== Input data ==

(* ===== verification/FatTable.v ===== *)
(** * FatTable: the allocation table of a FAT volume (fs/fat/fat.c,
    fs/fat/fat_write.c)

    The table of clusters, 12, 16 or 32 bits an entry, is read and written
    through a buffer of six sectors, [fatbuf], which is written back when
    another part of the table is needed.  The operations return their result,
    the new [fsdata] and the device.  The globals [cur_dev], [cur_part_info]
    and [total_sector] do not change here. *)

From Stdlib Require Import ZArith Lia List.
From stdpp Require Import base numbers list option.
From S2P Require Import Prelude BlockDev.

Record fsdata := {
  fatbuf : list Z; fatsize : Z; fatlength : Z; fat_sect : Z; fat_dirty : Z; rootdir_sect : Z;
  sect_size : Z; clust_size : Z; data_begin : Z; fatbufnum : Z; rootdir_size : Z;
  root_cluster : Z; total_sect : Z; fats : Z
}.

Definition with_buffer (fs : fsdata) (buf : list Z) (num dirty : Z) : fsdata :=
  {| fatbuf := buf; fatsize := fatsize fs; fatlength := fatlength fs; fat_sect := fat_sect fs;
     fat_dirty := dirty; rootdir_sect := rootdir_sect fs; sect_size := sect_size fs;
     clust_size := clust_size fs; data_begin := data_begin fs; fatbufnum := num;
     rootdir_size := rootdir_size fs; root_cluster := root_cluster fs;
     total_sect := total_sect fs; fats := fats fs |}.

== About this task ==
Above are the records; copy exactly the lines from the one with "sect_size : Z;" through the final line.

== Exercise answer ==
  sect_size : Z; clust_size : Z; data_begin : Z; fatbufnum : Z; rootdir_size : Z;
  root_cluster : Z; total_sect : Z; fats : Z
}.

Definition with_buffer (fs : fsdata) (buf : list Z) (num dirty : Z) : fsdata :=
  {| fatbuf := buf; fatsize := fatsize fs; fatlength := fatlength fs; fat_sect := fat_sect fs;
     fat_dirty := dirty; rootdir_sect := rootdir_sect fs; sect_size := sect_size fs;
     clust_size := clust_size fs; data_begin := data_begin fs; fatbufnum := num;
     rootdir_size := rootdir_size fs; root_cluster := root_cluster fs;
     total_sect := total_sect fs; fats := fats fs |}.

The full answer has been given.